Tasksvr provides tasks as web pages, mainly depending on datasets and tornado.
Install
cd bertbui_pub/tasksvr
pip install -e .
python -m tasksvr download
Download command will make tasksvr/cache directory and download dataset there from GLUE (via huggingface's datasets), VQA, and coco. Please see license for those datasets or packages
- GLUE: https://gluebenchmark.com/tasks (links to each dataset)
- Huggingface's datasets: https://github.com/huggingface/datasets
- VQA: https://visualqa.org/terms.html
- coco: https://cocodataset.org/#termsofuse
This will take a long time because it will download zip files that contain many images.
Boot
python -m tasksvr run --use cola,mnli,mrpc,stsb,qnli,qqp,rte,sst2,wnli,squad_v2,pta,vqa_v2,sa
A set of scripts for model training and evaluation, mainly depending on selenium, firefox, pytorch and transformers.
Download the Firefox binary and geckodriver.
- Firefox: https://www.mozilla.org/en-US/firefox/ -> venv/lib
- geckodriver: https://github.com/mozilla/geckodriver/releases -> venv/bin
Note that the path to Firefox can be changed from venv/lib.

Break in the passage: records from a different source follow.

(* ===== verification/DciDecode.v ===== *)
(** * Decoding any message ([lib/src/phy/ue/ngscope_dci.c])

    NG-Scope unpacks what the blind search finds, which is any string of bits, and turns it
    into a grant. The readers of [DciPack] are typed here: what they consume of the array and
    the ranges of the fields they return, whatever the bits are. *)

From S2P Require Export RaUl DciRoundtrip.

(** ** The two functions ([ngscope_dci.c], [ue_dl.c]) *)

Definition srsran_ue_dl_dci_to_pdsch_grant_wo_mimo_yx (cell : srsran_cell_t) (sf : srsran_dl_sf_cfg_t) (tm : srsran_tm_t)
    (use_tbs_index_alt : bool) (dci : srsran_dci_dl_t) : option (Z * srsran_pdsch_grant_t) :=
  srsran_ra_dl_dci_to_grant_wo_mimo_yx cell sf tm use_tbs_index_alt dci.

(** The code, the DCI and, where the unpacking succeeds, the grant; the grant of the caller is
    left alone otherwise. *)
Definition srsran_ngscope_unpack_dl_dci_2grant (cell : srsran_cell_t) (sf : srsran_dl_sf_cfg_t) (cfg : srsran_dci_cfg_t)
    (tm : srsran_tm_t) (alt : bool) (msg : srsran_dci_msg_t) (grant : srsran_pdsch_grant_t)
  : option (Z * srsran_dci_msg_t * srsran_dci_dl_t * srsran_pdsch_grant_t) :=
  '(c, msg, dci) ← srsran_dci_msg_unpack_pdsch cell sf (Some cfg) msg;
  if negb (c =? SRSRAN_SUCCESS) then Some (SRSRAN_ERROR, msg, dci, grant)
  else
    '(c, grant) ← srsran_ue_dl_dci_to_pdsch_grant_wo_mimo_yx cell sf tm alt dci;
    Some (if negb (c =? SRSRAN_SUCCESS) then SRSRAN_ERROR else SRSRAN_SUCCESS, msg, dci, grant).

(** The hopping of the grant: one subband, no offset, between subframes. *)
Definition ul_hopping : srsran_pusch_hopping_cfg_t := PuschHoppingCfg 1 0 1 0 0 false.

Definition srsran_ngscope_unpack_ul_dci_2grant (cell : srsran_cell_t) (sf : srsran_dl_sf_cfg_t) (cfg : srsran_dci_cfg_t)
    (msg : srsran_dci_msg_t) (grant : srsran_pusch_grant_t)
  : option (Z * srsran_dci_msg_t * srsran_dci_ul_t * srsran_pusch_grant_t) :=
  '(c, msg, dci) ← srsran_dci_msg_unpack_pusch cell sf (Some cfg) msg;
  if negb (c =? SRSRAN_SUCCESS) then Some (SRSRAN_ERROR, msg, dci, grant)
  else
    '(c, grant) ← srsran_ra_ul_dci_to_grant cell ul_hopping dci;
    Some (if negb (c =? SRSRAN_SUCCESS) then SRSRAN_ERROR else SRSRAN_SUCCESS, msg, dci, grant).

(** ** Types of readers *)

Definition is_bit (b : Z) : Prop := b = 0 \/ b = 1.
Definition bits (l : list Z) : Prop := zlen l = SRSRAN_DCI_MAX_BITS /\ Forall is_bit l.

(** A reader of at most [k] elements, whose results are in [Q] wherever it is run on bits. *)
Definition typed {A} (r : reader A) (k : Z) (Q : A -> Prop) : Prop :=
  forall l y, bits l -> 0 <= y -> y + k <= SRSRAN_DCI_MAX_BITS -> exists x y', r l y = Some (x, y') /\ y <= y' <= y + k /\ Q x.

Lemma typed_ret {A} (x : A) k (Q : A -> Prop) : 0 <= k -> Q x -> typed (mret x) k Q.
Proof. intros Hk HQ l y _ Hy Hk'. exists x, y. split_and!; [done | lia | lia | done]. Qed.

(** What the first reader does not use is left to the second. *)
Lemma typed_bind {A B} (r : reader A) (f : A -> reader B) k1 k Q1 Q2 :
  typed r k1 Q1 -> k1 <= k -> (forall x, Q1 x -> typed (f x) (k - k1) Q2) -> typed (r ≫= f) k Q2.
Proof.
  intros H1 Hk12 H2 l y Hl Hy Hk. destruct (H1 l y Hl Hy) as (x & y1 & E1 & Hy1 & Hx); [lia |].
  destruct (H2 x Hx l y1 Hl) as (z & y2 & E2 & Hy2 & Hz); [lia | lia |]. exists z, y2. split_and!; [| lia | lia | done].
  unfold mbind, reader_bind. unfold mbind, option_bind. by rewrite E1.
Qed.

Lemma typed_weaken {A} (r : reader A) k k' (Q Q' : A -> Prop) :
  typed r k Q -> k <= k' -> (forall x, Q x -> Q' x) -> typed r k' Q'.
Proof.
  intros H Hk HQ l y Hl Hy Hk'. destruct (H l y Hl Hy) as (x & y' & E & Hy' & Hx); [lia |].
  exists x, y'. split_and!; [done | lia | lia | by apply HQ].
Qed.

Lemma bits_get l y : bits l -> 0 <= y < SRSRAN_DCI_MAX_BITS -> exists b, zget l y = Some b /\ is_bit b.
Proof.
  intros [Hl Hb] Hy. destruct (zget_some l y) as [b E]; [unfold in_range; lia |]. exists b. split; [done |].
  rewrite zget_lookup in E by lia. by apply (Forall_lookup_1 _ _ _ _ Hb) in E.
Qed.

Lemma typed_get : typed get 1 is_bit.
Proof.
  intros l y Hl Hy Hk. destruct (bits_get l y Hl) as (b & E & Hb); [lia |]. exists b, (y + 1). unfold get. rewrite E.
  split_and!; [done | lia | lia | done].
Qed.

Lemma typed_skip : typed rskip 1 (fun _ => True).
Proof. intros l y _ Hy Hk. exists tt, (y + 1). split_and!; [done | lia | lia | done]. Qed.

Lemma typed_advance n : 0 <= n -> typed (radvance n) n (fun _ => True).
Proof. intros Hn l y _ Hy Hk. exists tt, (y + n). split_and!; [done | lia | lia | done]. Qed.

Lemma typed_pos : typed rpos 0 (fun y => 0 <= y <= SRSRAN_DCI_MAX_BITS).
Proof. intros l y _ Hy Hk. exists y, y. split_and!; [done | lia.. ]. Qed.

Lemma typed_lift {A} (o : option A) x : o = Some x -> typed (rlift o) 0 (fun z => z = x).
Proof. intros -> l y _ Hy Hk. exists x, y. split_and!; [done | lia | lia | done]. Qed.

Lemma typed_when {A} b (r : A -> reader A) x k (Q : A -> Prop) :
  0 <= k -> (b = true -> typed (r x) k Q) -> (b = false -> Q x) -> typed (rwhen b r x) k Q.
Proof.
  intros Hk H1 H2. destruct b; [by apply H1 |].
  apply typed_ret; auto.
Qed.

Lemma typed_if {A} (b : bool) (r1 r2 : reader A) k Q :
  (b = true -> typed r1 k Q) -> (b = false -> typed r2 k Q) -> typed (if b then r1 else r2) k Q.
Proof. destruct b; auto. Qed.

Lemma lor_below a b n : 0 <= n -> 0 <= a < 2 ^ n -> 0 <= b < 2 ^ n -> 0 <= Z.lor a b < 2 ^ n.
Proof.
  intros Hn Ha Hb. assert (uwrap n (Z.lor a b) = Z.lor a b) as <-.
  - apply Z.bits_inj'. intros i Hi. rewrite testbit_uwrap, Z.lor_spec by done.
    rewrite <- (uwrap_small n a) at 2 by done. rewrite <- (uwrap_small n b) at 2 by done. rewrite !testbit_uwrap by done.
    by destruct (i <? n), (Z.testbit a i), (Z.testbit b i).
  - unfold uwrap. apply Z.mod_pos_bound. lia.
Qed.

(** A field of [n] bits is below [2 ^ n]. *)
Lemma typed_bits n : 0 <= n <= 32 -> typed (srsran_bit_pack n) n (fun v => 0 <= v < 2 ^ n).
Proof.
  intros Hn l y Hl Hy Hk. unfold srsran_bit_pack.
  loop_inv (fun (_ : Z) v => 0 <= v < 2 ^ n) as (v & -> & Hv).
  - lia.
  - lia.
  - intros i v Hi Hv. destruct (bits_get l (y + i) Hl) as (b & E & Hb); [lia |]. rewrite E. cbn [mbind option_bind].
    unfold shl32. destruct (Z.leb_spec 0 (n - i - 1)), (Z.ltb_spec (n - i - 1) 32); try lia. cbn [andb mbind option_bind].
    eexists. split; [done |]. apply lor_below; [lia | done |]. rewrite Z.shiftl_mul_pow2 by lia.
    assert (0 < 2 ^ (n - i - 1) < 2 ^ n) as Hp by (split; [by apply Z.pow_pos_nonneg | apply Z.pow_lt_mono_r; lia]).
    assert (2 ^ n <= 2 ^ 32) by (apply Z.pow_le_mono_r; lia).
    rewrite uwrap_small; [| unfold is_uint]; destruct Hb as [-> | ->]; lia.
  - exists v, (y + n). split_and!; [done | lia..].
Qed.

(** One step of a reader that is a sequence. *)
Ltac tbind := first
  [ eapply typed_bind; [apply typed_get | lia | let b := fresh "b" in let H := fresh "Hb" in intros b H]
  | eapply typed_bind; [apply typed_bits; lia | lia | let v := fresh "v" in let H := fresh "Hv" in intros v H; cbv beta in H]
  | eapply typed_bind; [apply typed_skip | lia | intros _ _]].

(** ** Format 0 *)

Section formats.
Context (cell : srsran_cell_t) (sf : srsran_dl_sf_cfg_t) (cfg : srsran_dci_cfg_t).
Abbreviation N := (nof_prb cell).
Hypothesis HN : 6 <= N <= SRSRAN_MAX_PRB.
Hypothesis Hfdd : frame_type cell = SRSRAN_FDD.

Lemma riv_field n : 0 <= n <= riv_nbits N -> forall v, 0 <= v < 2 ^ n -> 0 <= v < N * (N + 1).
Proof.
  intros Hn v Hv. destruct (riv_nbits_enough N) as [_ H]; [unfold SRSRAN_MAX_PRB in *; lia |].
  pose proof (Z.pow_le_mono_r 2 n (riv_nbits N) ltac:(lia) ltac:(lia)). lia.
Qed.

Lemma fdd_not_tdd : IS_TDD cell = false /\ IS_TDD_CFG0 cell sf = false.
Proof. unfold IS_TDD_CFG0, IS_TDD. by rewrite Hfdd. Qed.

(** The fields of the widths of a format 0 message. *)
Record ul_typed (dci : srsran_dci_ul_t) : Prop := UlTyped {
  ut_ok : ul_dci_ok N dci;
  ut_tpc : 0 <= u_tpc_pusch dci < 4;
  ut_dmrs : 0 <= u_n_dmrs dci < 8;
  ut_cif : 0 <= u_cif dci < 8;
  ut_csi : 0 <= u_multiple_csi_request dci < 4;
  ut_ra : is_bit (u_ra_type dci)
}.

Lemma zero_ul_typed rnti loc f : ul_typed (set_u_format f (set_u_location loc (set_u_rnti rnti zero_ul))).
Proof. split; [split | ..]; cbn; unfold is_bit, SRSRAN_MAX_PRB in *; lia. Qed.

Lemma hopping_typed dci : ul_typed dci ->
  typed (unpack_hopping cell dci) 3 (fun r => 0 <= fst r <= 2 /\ fst r <= (if N <? 50 then 1 else 2) /\ ul_typed (snd r)).
Proof.
  intros [[H1 H2 _] H3 H4 H5 H6 H7]. assert (forall h, -1 <= h <= 3 -> ul_typed (set_u_freq_hop_fl h dci)) as Hh
    by (intros h Hh; split; [split |..]; done).
  unfold unpack_hopping. tbind. destruct (b =? 0).
  - apply typed_ret; [lia |]. cbn [fst snd]. split_and!; [lia | lia | destruct (N <? 50); lia | by apply Hh].
  - destruct (N <? 50).
    + tbind. apply typed_ret; [lia |]. cbn [fst snd]. unfold is_bit in *. split_and!; [lia.. | apply Hh; lia].
    + do 2 tbind. apply typed_ret; [lia |]. cbn [fst snd]. split_and!; [lia.. | apply Hh].
      destruct Hb0 as [-> | ->], Hb1 as [-> | ->]; vm_compute; split; congruence.
Qed.

(** Closes the typing of a grant one of whose fields was assigned. *)
Ltac ul_fields := match goal with H : ul_typed ?d |- ul_typed _ => destruct H as [[? ? ?] ? ? ? ? ?] end;
  split; [split |..]; cbn; try assumption; unfold is_bit in *; lia.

In addition, we need to install pytorch and torchvision manually. We do not include those packages in requirement.txt because the optimal versions of those packages depend on the environment.
After that, install the bertbui package.
cd bertbui_pub/bertbui
pip install -e .
If successful, the command below outputs some gif images for normality checking.
python -m bertbui check_env --firefox path_to_firefox_binary
We need to record gold sequences before bui model training. The command below will record training and validation splits of wnli and outputs some json files in the direcotry named static.
# Make sure that tasksvr is running
python -m bertbui record --binary_location /Applications/Firefox.app/Contents/MacOS/firefox --targets /train/wnli,/valid/wnli
To train model, we use src/train_bui.py script. This time, tasksvr is not required because model will be trained on the recorded files.
# Make sure that tasksvr is running
python src/train_bui.py --model_path models/test
After training, we can use the trainded model to predict answers for tasks from tasksvr. This script make prediction files in the model directory.
# Make sure that tasksvr is running
python src/predict_bui.py --task_path /valid/wnli --model_path path_to_model --firefix path_to_firefox_binary
We can evaluate the prediction with tasksvr.
python -m tasksvr evaluate path_to_prediction_file